As lágrimas escorreram pelo rosto dela.
Ele admitindo em voz alta era bem pior do que o que ela já sabia dentro de sua cabeça.— Mas não foi bom. Não está sendo bom ver você mal, eu me sinto um lixo. A pior pessoa que já existiu. — Stenio se aproximou dela, a segurando pelos braços. — Helô, se eu pudesse voltar no tempo eu jamais teria dado abertura pra ela, mesmo que com raiva. Não faz sentido. Ela não é você. Não tem seu cheiro, seu toque. Não é a mãe da minha filha. E por mais chateado que eu fique porque você talvez tivesse tido interesse em outro.. Eu não tenho interesse em mais ninguém.
Heloísa tomou coragem para olhá-lo nos olhos. Conhecia o desgraçado tão bem que sabia quando ele estava mentindo, quando falava sério, quando escondia algo. Seus olhos eram os mesmos de Clarinha. Genuínos. Brilhosos.
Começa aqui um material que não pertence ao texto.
Lemma pbuf_copy_run fuel : forall s t lt f lf ot off,
  chain (nmem s) (t :: lt) -> chain (nmem s) (f :: lf) -> copyable (t :: lt) (f :: lf) -> 0 <= ot <= t.(b_len) -> 0 <= off <= f.(b_len) ->
  rest (f :: lf) off <= rest (t :: lt) ot -> (length (t :: lt) + length (f :: lf) <= fuel)%nat ->
  exists m', copy_from fuel t.(b_addr) f.(b_addr) ot off s = Ret ERR_OK (set_nmem m' s) /\
    from_pos m' (t :: lt) ot = from_pos (nmem s) (f :: lf) off ++ from_pos (nmem s) (t :: lt) (ot + rest (f :: lf) off) /\
    (forall y, ~ target (t :: lt) ot y -> ld8 m' y = ld8 (nmem s) y).
Proof.
  induction fuel as [|fuel IH]; intros s t lt f lf ot off Hct Hcf Hco Hot Hof Hle Hf; [cbn in Hf; lia|].
  destruct (copy_turn fuel s t lt f lf ot off Hct Hcf Hco Hot Hof) as (m1 & Hrun & Hct1 & Hcf1 & Hcont & Htail & Hchunk & Hout). set (n := Z.min _ _) in *.
  assert (0 <= n /\ ot + n <= t.(b_len) /\ off + n <= f.(b_len) /\ (ot + n = t.(b_len) \/ off + n = f.(b_len))) as (Hn & Hnt & Hnf & Hadv) by lia. pose proof Hco as [_ _ _ HfT HfF].
  pose proof (rest_norm f lf (off + n)) as HrF. pose proof (rest_norm t lt (ot + n)) as HrT. assert (rest (f :: lf) (off + n) = rest (f :: lf) off - n) as Er by (unfold rest; lia). assert (rest (t :: lt) (ot + n) = rest (t :: lt) ot - n) as Ert by (unfold rest; lia).
  assert (from_pos m1 (f :: lf) (off + n) = from_pos (nmem s) (f :: lf) (off + n)) as Hsrc by (unfold from_pos; by rewrite Hcont).
  assert (0 <= rest (f :: lf) (off + n)) as Hr0 by (destruct (bufs_total _ _ HfF) as (? & ? & ? & _); unfold rest; lia).
  rewrite (from_pos_split (nmem s) f lf off n) by lia. rewrite <- Hsrc, <- Hchunk, <- app_assoc. replace (ot + rest (f :: lf) off) with (ot + n + rest (f :: lf) (off + n)) by lia. rewrite (from_pos_add (nmem s)) by lia. rewrite <- Htail, <- (from_pos_add m1) by lia.
  destruct (Z.eq_dec (rest (f :: lf) (off + n)) 0) as [Ez|Hnz].
  { assert (norm f lf (off + n) = ([], 0)) as EN by by apply norm_end. rewrite EN in Hrun. cbn [fst snd first] in Hrun. exists m1. split; [exact Hrun|]. rewrite (from_pos_norm m1 f lf (off + n)), EN by lia. cbn [fst snd]. unfold from_pos at 2. cbn. rewrite Ez, Z.add_0_r. split; [by apply from_pos_split; lia|].
    intros y Hy. apply Hout. destruct (Z.lt_ge_cases y (t.(b_payload) + ot)), (Z.le_gt_cases (t.(b_payload) + ot + n) y); auto. exfalso. apply Hy. left. lia. }
  destruct (norm_nonempty f lf (off + n) HfF ltac:(lia) ltac:(lia)) as (f' & lf' & off' & EF & Hof' & HlF & HlF'). destruct (norm_nonempty t lt (ot + n) HfT ltac:(lia) ltac:(lia)) as (t' & lt' & ot' & ET & Hot' & HlT & HlT').
  destruct (norm_suffix t lt (ot + n)) as (l1 & E1). destruct (norm_suffix f lf (off + n)) as (l2 & E2). rewrite EF, ET in *. cbn [fst snd first] in *.
  assert (chain m1 (t' :: lt') /\ chain m1 (f' :: lf') /\ copyable (t' :: lt') (f' :: lf')) as (Hct2 & Hcf2 & Hco2) by (rewrite E1 in Hct1, Hco; rewrite E2 in Hcf1, Hco; split; [by apply chain_suffix in Hct1|split; [by apply chain_suffix in Hcf1|by apply copyable_suffix in Hco]]).
  destruct (IH (set_nmem m1 s) t' lt' f' lf' ot' off' Hct2 Hcf2 Hco2 Hot' Hof') as (m' & Hrun' & Hpos & Hfr); [lia|destruct Hadv as [Hadv|Hadv]; [specialize (HlT' Hadv)|specialize (HlF' Hadv)]; lia|]. rewrite nmem_set in *.
  assert (0 < f'.(b_addr)) as Hf0 by (by destruct Hcf2 as (Hf0 & _)). rewrite (proj2 (Z.eqb_neq f'.(b_addr) 0)) in Hrun by lia.
  pose proof (from_pos_norm m' t lt (ot + n) ltac:(lia)) as NT'. pose proof (from_pos_norm m1 t lt (ot + n) ltac:(lia)) as NT1. pose proof (from_pos_norm m1 f lf (off + n) ltac:(lia)) as NF1. rewrite ET in NT', NT1. rewrite EF in NF1. cbn [fst snd] in NT', NT1, NF1.
  assert (forall y, target (t' :: lt') ot' y -> target (t :: lt) (ot + n) y) as Hsub by (intros y; pose proof (target_norm t lt (ot + n) y ltac:(lia)) as H; rewrite ET in H; exact H).
  exists m'. split; [rewrite Hrun, Hrun'; by rewrite set_nmem_set|]. split.
  - rewrite (from_pos_split m' t lt ot n) by lia. rewrite NT', Hpos, NF1, <- HrF. rewrite (from_pos_add m1 (t :: lt)), NT1, <- from_pos_add by lia. f_equal.
    apply ld_bytes_ext. intros i Hi. apply Hfr. intros Hy%Hsub. apply (target_chunk t lt (f :: lf) ot n) in Hy; [lia|done|lia|lia|lia].
  - intros y Hy. rewrite Hfr by (intros Hy'%Hsub; apply Hy; destruct Hy' as [Hy'|Hy']; [left; lia|by right]). apply Hout. destruct (Z.lt_ge_cases y (t.(b_payload) + ot)), (Z.le_gt_cases (t.(b_payload) + ot + n) y); auto. exfalso. apply Hy. left. lia.
Qed.

(** C39: [pbuf_copy] into a packet at least as long, where no packet of several buffers ends in an
    empty one and the target's data are apart from everything else: it returns without a failed check,
    the target then starts with the bytes of the source and goes on as before, however the two are cut into
    buffers, empty ones before the last included; the source, all structures and all other memory are
    unchanged.  (At an empty last buffer the check for packet queues fails.) *)
Theorem pbuf_copy_copies s fuel lt lf :
  chain (nmem s) lt -> chain (nmem s) lf -> copyable lt lf -> lt <> [] -> lf <> [] -> total lf <= total lt -> (length lt + length lf <= fuel)%nat ->
  exists m', pbuf_copy fuel (first lt) (first lf) s = Ret ERR_OK (set_nmem m' s) /\
    contents m' lt = contents (nmem s) lf ++ drop (Z.to_nat (total lf)) (contents (nmem s) lt) /\ contents m' lf = contents (nmem s) lf /\ chain m' lt /\ chain m' lf /\
    (forall y, Forall (fun t => y < t.(b_payload) \/ t.(b_payload) + t.(b_len) <= y) lt -> ld8 m' y = ld8 (nmem s) y).
Proof.
  intros Hct Hcf Hco Hnt Hnf Htot Hf. destruct lt as [|t lt]; [done|]. destruct lf as [|f lf]; [done|]. pose proof Hco as [H1 H2 _ [[[Ht0 _] _]%Forall_cons _] [[[Hf0 _] _]%Forall_cons _]].
  destruct (pbuf_copy_run fuel s t lt f lf 0 0 Hct Hcf Hco) as (m' & Hrun & Hpos & Hfr); [lia|lia|unfold rest; lia|done|]. unfold from_pos, rest in Hpos. rewrite Z.add_0_l, Z.sub_0_r in Hpos. change (Z.to_nat 0) with 0%nat in Hpos. rewrite !drop_0 in Hpos.
  assert (forall y, Forall (fun t => y < t.(b_payload) \/ t.(b_payload) + t.(b_len) <= y) (t :: lt) -> ld8 m' y = ld8 (nmem s) y) as Hout.
  { intros y [Hy1 Hy]%Forall_cons. apply Hfr. intros [H|H]; [lia|]. apply Exists_exists in H as (c & Hc & Hyc). rewrite Forall_forall in Hy. specialize (Hy c Hc). lia. }
  assert (forall c, c ∈ (t :: lt) ++ f :: lf -> same_struct (nmem s) m' c.(b_addr)) as Hs by (intros c Hc y Hy; apply Hout, Forall_forall; intros b Hb; specialize (H1 b c Hb Hc); unfold off_data in H1; lia).
  pose proof Hct as (Htp & _ & Htc & _). pose proof Hcf as (Hfp & _ & Hfc & _). exists m'. split; [|split; [done|split; [|split; [|split; [|done]]]]].
  - cbn [first]. unfold pbuf_copy. rewrite (proj2 (Z.eqb_neq t.(b_addr) 0)), (proj2 (Z.eqb_neq f.(b_addr) 0)) by lia. mstep reflexivity. mstep reflexivity. mstep (exact (p_tot_run s t _ _ Htp Htc)). mstep (exact (p_tot_run s f _ _ Hfp Hfc)).
    rewrite (proj2 (Z.leb_le _ _)) by done. mstep reflexivity. exact Hrun.
  - apply contents_ext, Forall_forall. intros c Hc y Hy. apply Hout, Forall_forall. intros b Hb. specialize (H2 b c Hb Hc). unfold off_data in H2. lia.
  - apply (lseg_ext (nmem s)); [done|]. apply Forall_forall. intros c Hc. apply Hs, elem_of_app. by left.
  - apply (lseg_ext (nmem s)); [done|]. apply Forall_forall. intros c Hc. apply Hs, elem_of_app. by right.
Qed.

(** ** Two packets *)

(** "abcde" in two buffers with an empty one between them, and eight bytes in two others. *)
Definition demo_from : list pb := [mkPb 4096 4200 2 PBUF_POOL 1; mkPb 20480 20600 0 PBUF_POOL 1; mkPb 8192 8300 3 PBUF_POOL 1].
Definition demo_to : list pb := [mkPb 12288 12400 4 PBUF_POOL 1; mkPb 16384 16500 4 PBUF_POOL 1].

Definition two_packets : net := mkNet (mkHeap (put_chain demo_to (put_chain demo_from (st_bytes (st_bytes ∅ 4200 [97; 98]) 8300 [99; 100; 101]))) 0 0 0) ∅.

Ltac cases_in := repeat match goal with H : _ ∈ _ :: _ |- _ => apply elem_of_cons in H as [->|H] | H : _ ∈ [] |- _ => by apply elem_of_nil in H end.

Lemma demo_copyable : copyable demo_to demo_from.
Proof.
  split; [| |unfold demo_to; cbn [data_apart]; rewrite Forall_singleton, !Forall_nil; unfold off_data; cbn; lia| |].
  - intros t c Ht Hc. unfold demo_to, demo_from in *. cbn [app] in Hc. cases_in; unfold off_data; cbn; lia.
  - intros t c Ht Hc. unfold demo_to, demo_from in *. cases_in; unfold off_data; cbn; lia.
  - unfold bufs, demo_to, data_ok. rewrite !Forall_cons, Forall_nil. cbn. repeat split; intros; done || lia.
  - unfold bufs, demo_from, data_ok. rewrite !Forall_cons, Forall_nil. cbn. repeat split; intros; done || lia.
Qed.

Lemma pbuf_copy_copies_witness : exists m', pbuf_copy 5 12288 4096 two_packets = Ret ERR_OK (set_nmem m' two_packets) /\ contents m' demo_to = [97; 98; 99; 100; 101; 0; 0; 0].
Proof.
  destruct (pbuf_copy_copies two_packets 5 demo_to demo_from) as (m' & Hrun & Hc & _).
  - repeat split; vm_compute; done.
  - repeat split; vm_compute; done.
  - exact demo_copyable.
  - done.
  - done.
  - vm_compute. done.
  - cbn. lia.
  - exists m'. split; [exact Hrun|]. rewrite Hc. vm_compute. reflexivity.
Defined.

(** A source that ends in an empty buffer makes [pbuf_copy] panic. *)
Definition empty_tail : net := mkNet (mkHeap (put_chain [mkPb 12288 12400 5 PBUF_POOL 1] (put_chain [mkPb 4096 4200 5 PBUF_POOL 1; mkPb 8192 8300 0 PBUF_POOL 1] ∅)) 0 0 0) ∅.

Lemma pbuf_copy_empty_tail : match pbuf_copy 4 12288 4096 empty_tail with Panic _ => True | _ => False end.
Proof. vm_compute. done. Qed.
— Eu só quero uma chance. Mais uma chance. — Stenio explicou, encostando a testa na dela.
Heloísa automaticamente sentiu o choque percorrer por seu corpo.
— Eu e você somos bagunçados, mas a gente sabe que no final das contas é pra nossa família terminar unida. Pelo bem da Clarinha.. Pelo nosso bem, da gente que se ama tanto. Fala sério, meu amor.. Mais um divórcio? Não pode ser. Eu sei que no fim da noite você quer dormir agarradinha comigo também. É só nisso que eu consigo pensar enquanto eu me viro pra um lado e pro outro sozinho na cama do meu apartamento.
Ela respirou fundo.
A proximidade dele, as palavras.
Estava com raiva, mas o entendia.
Ele tinha errado. Ela também.
De jeitos diferentes, intencional ou intencionalmente, tudo estava bagunçado.— Mamãe.. Cadê o papai? — Clara resmungou chorando por acordar sozinha.
Heloísa facilmente se desvencilhou dele, indo até a filha.
"Ele tá aqui, meu amor. Não precisa ficar triste. O papai tá aqui."
Era como se a culpa caísse completamente sobre ele de uma vez. Era ridículo que sua família não estivesse unida com tanto amor sobrando e derramando. Aquelas duas eram sua vida, e ele sabia disso.
E faria o que fosse para ter isso de volta, pela última vez.